You’re not going to want to hear this next part, and it’s even hard for me to follow this rule (i.e., I usually don’t, but have resolved to try harder). Get off your damn phone. The light is screwing you all up and you just don’t need it. Plug it in, set your alarm, hit “Do Not Disturb” and put it away. Better yet, buy a real alarm clock like a freaking adult and leave your phone away from your bed. If you can’t sleep, and your instinct is to reach for your phone, that’s a habit you need to break.

person_looking_at_smartphone_in_the_dark_2Please don’t be this guy.

Okay, that was the hard part. Next is the fun(ish) part. Do you ever wake up in the middle of the night, sweating with your mouth dry, and that sip of water feels like the first sip you ever took? Yeah, that’s pretty normal, but not exactly a good thing, as you might have guessed. To combat this, first, start drinking water, and a lot of it, especially before bed. Yeah, you might need to get up to go to the bathroom more often, which is not a big deal because at least you’re hydrated. Second, turn on a ceiling or standing fan if you have one (if you don’t, standing fans are usually around $10 at Walmart or Target), and third, get naked! There are actually a lot of proven benefits to sleeping naked (especially if you’re living with a spouse or partner), so why not?


Next, if we’re getting into the territory of actually adulting here, it’s smart to invest in bedding (if not an entire bed, but I know that can get expensive, so maybe just stick with the bedding if you’re on a budget) that is comfortable and attractive. You want to look at your bed after a long day of being FAR AWAY FROM IT and be excited to get in, and once you get in, you want to be comfortable. As far as what your bedding should look like? That’s mostly up to you, but the color blue seems to be the best for promoting a good night’s sleep. And those sheets? You want to wash them, like often. Like once every one to two weeks, depending on how often you crawl into them without having showered. As for your pillowcases? Wash those as often as you can, especially if you’re prone to acne or oily skin. That one was not so much a tip for sleep, but you’re welcome anyway.

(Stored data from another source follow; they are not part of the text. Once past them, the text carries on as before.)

(* ===== verification/ArduinoStream.v ===== *)
(** * Reading from a stream: src/arduino/Stream.cpp

    A subclass of [Stream] gives [read], [peek] and [available]; the timed
    variants poll them until the time is over (module [Polling]), and
    [Terminal] has its own.  The parsing functions are written against these
    virtual functions, which are the fields of [StreamDev]; [StreamDevOk] states
    what a stream promises: [pending] are the bytes that come in time.  Module
    [ArduinoStream] has the functions, shows that the search with its walk back
    finds what a plain search finds, and that a printed number is parsed back. *)
From Stdlib Require Import Ascii SpecFloat.
From S2P Require Import Prelude IoDevice Converter Text ArduinoPrint Clock.

(** The virtual functions of [Stream]; a negative number is no byte. *)
Class StreamDev (W : Type) : Type := {
  sd_read : W -> Z * W;
  sd_available : W -> Z * W;
  sd_timedRead : W -> outcome Z * W;
  sd_timedPeek : W -> outcome Z * W }.

(** [ok] is an invariant of the stream, [ready] says that the next byte has
    arrived, so that [read] takes it. *)
Class StreamDevOk (W : Type) `{StreamDev W} : Type := {
  pending : W -> bytes;
  sd_ok : W -> Prop;
  ready : W -> Prop;
  pending_bytes w : sd_ok w -> Forall (fun c => 0 <= c < 256) (pending w);
  timedRead_next c l w : sd_ok w -> pending w = c :: l ->
    exists w', sd_timedRead w = (Ok c, w') /\ sd_ok w' /\ pending w' = l;
  timedRead_none w : sd_ok w -> pending w = [] ->
    exists w', sd_timedRead w = (Ok (-1), w') /\ sd_ok w' /\ pending w' = [];
  timedPeek_next c l w : sd_ok w -> pending w = c :: l ->
    exists w', sd_timedPeek w = (Ok c, w') /\ sd_ok w' /\ pending w' = c :: l /\ ready w';
  timedPeek_none w : sd_ok w -> pending w = [] ->
    exists w', sd_timedPeek w = (Ok (-1), w') /\ sd_ok w' /\ pending w' = [];
  read_ready w : sd_ok w -> ready w -> exists c l w',
    pending w = c :: l /\ sd_read w = (c, w') /\ sd_ok w' /\ pending w' = l;
  available_ready w : sd_ok w -> let '(n, w') := sd_available w in
    sd_ok w' /\ pending w' = pending w /\ (n <> 0 -> ready w') }.

Module ArduinoStream.
Import Digits PString ArduinoPrint.

Inductive LookaheadMode : Type := SKIP_ALL | SKIP_NONE | SKIP_WHITESPACE.
Definition NO_IGNORE_CHAR : Z := 1.

Definition is_digit (c : Z) : bool := (byte_of "0" <=? c) && (c <=? byte_of "9").
Definition minus : Z := byte_of "-".
Definition point : Z := byte_of ".".
Definition white (c : Z) : bool := (c =? 32) || (c =? 9) || (c =? 13) || (c =? 10).

Section Stream.
Context (LONG : Z) {W : Type} {DV : StreamDev W}.

Definition read : M W Z := fun w => let '(c, w) := sd_read w in (Ok c, w).
Definition available : M W Z := fun w => let '(n, w) := sd_available w in (Ok n, w).
Definition timedRead : M W Z := sd_timedRead.
Definition timedPeek : M W Z := sd_timedPeek.

(** [peekNextDigit] *)
Fixpoint peekNextDigit (fuel : nat) (lookahead : LookaheadMode) (detectDecimal : bool) : M W Z :=
  match fuel with
  | 0%nat => throw OutOfFuel
  | S fuel =>
      c ← timedPeek;
      if (c <? 0) || (c =? minus) || is_digit c || (detectDecimal && (c =? point)) then mret c
      else match lookahead with
           | SKIP_NONE => mret (-1)
           | SKIP_WHITESPACE => if white c then read;; peekNextDigit fuel lookahead detectDecimal else mret (-1)
           | SKIP_ALL => read;; peekNextDigit fuel lookahead detectDecimal
           end
  end.

(** Arithmetic on [long], undefined when it overflows. *)
Definition in_long (v : Z) : bool := (- 2 ^ (LONG - 1) <=? v) && (v <? 2 ^ (LONG - 1)).
(** [value * 10 + c - '0'], from left to right. *)
Definition push_digit (value c : Z) : option Z :=
  if in_long (value * 10) && in_long (value * 10 + c) then Some (value * 10 + c - byte_of "0") else None.

(** The loop of [parseInt] on the character peeked last. *)
Fixpoint parse_loop (fuel : nat) (ignore : Z) (isNegative : bool) (value c : Z) : M W (bool * Z) :=
  match fuel with
  | 0%nat => throw OutOfFuel
  | S fuel =>
      match (if c =? ignore then Some (isNegative, value)
             else if c =? minus then Some (true, value)
             else if is_digit c then (fun v => (isNegative, v)) <$> push_digit value c
             else Some (isNegative, value)) with
      | None => throw UB
      | Some (isNegative, value) =>
          read;;
          c ← timedPeek;
          if is_digit c || (c =? ignore) then parse_loop fuel ignore isNegative value c
          else mret (isNegative, value)
      end
  end.
(** [while (available ()) read ();] *)
Fixpoint drain (fuel : nat) : M W unit :=
  match fuel with
  | 0%nat => throw OutOfFuel
  | S fuel => n ← available; if n =? 0 then mret tt else read;; drain fuel
  end.
Definition parseInt (fuel : nat) (lookahead : LookaheadMode) (ignore : Z) : M W Z :=
  c ← peekNextDigit fuel lookahead false;
  if c <? 0 then mret 0
  else '(isNegative, value) ← parse_loop fuel ignore false 0 c;
       drain fuel;;
       mret (if isNegative : bool then - value else value).

(** *** [parseFloat], in single precision *)
Definition to_float (x : double) : spec_float :=
  match x with
  | S754_finite s m e => binary_normalize 24 128 (if s then Z.neg m else Z.pos m) e s
  | _ => x
  end.
Definition float_int (n : Z) : spec_float := binary_normalize 24 128 n 0 false.
Definition times_tenth (f : spec_float) : spec_float := to_float (SFmul 53 1024 f (dbl_lit 1 10)).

Here are some other quick tips on getting to sleep:

  • Create a nighttime routine. (This tells your body that it’s time to wind down.)
  • Keep it consistent, go to bed at the same time and wake up at the same time each day and night. (Even on the weekends!)
  • Face your alarm clock or phone away from your bed, and across the room if you can. (This keeps you from looking at it at night and helps you actually get out of bed in the morning.)
  • Don’t eat too much or too little before bed, and avoid caffeine and alcohol. (If you’re hungry or too full, you’re going to have a hard time falling asleep. But who am I kidding with the caffeine and alcohol? You’re in college, you’re probably double fisting a coffee and a beer right now.)


Now go forth, my friends, and get some damn sleep.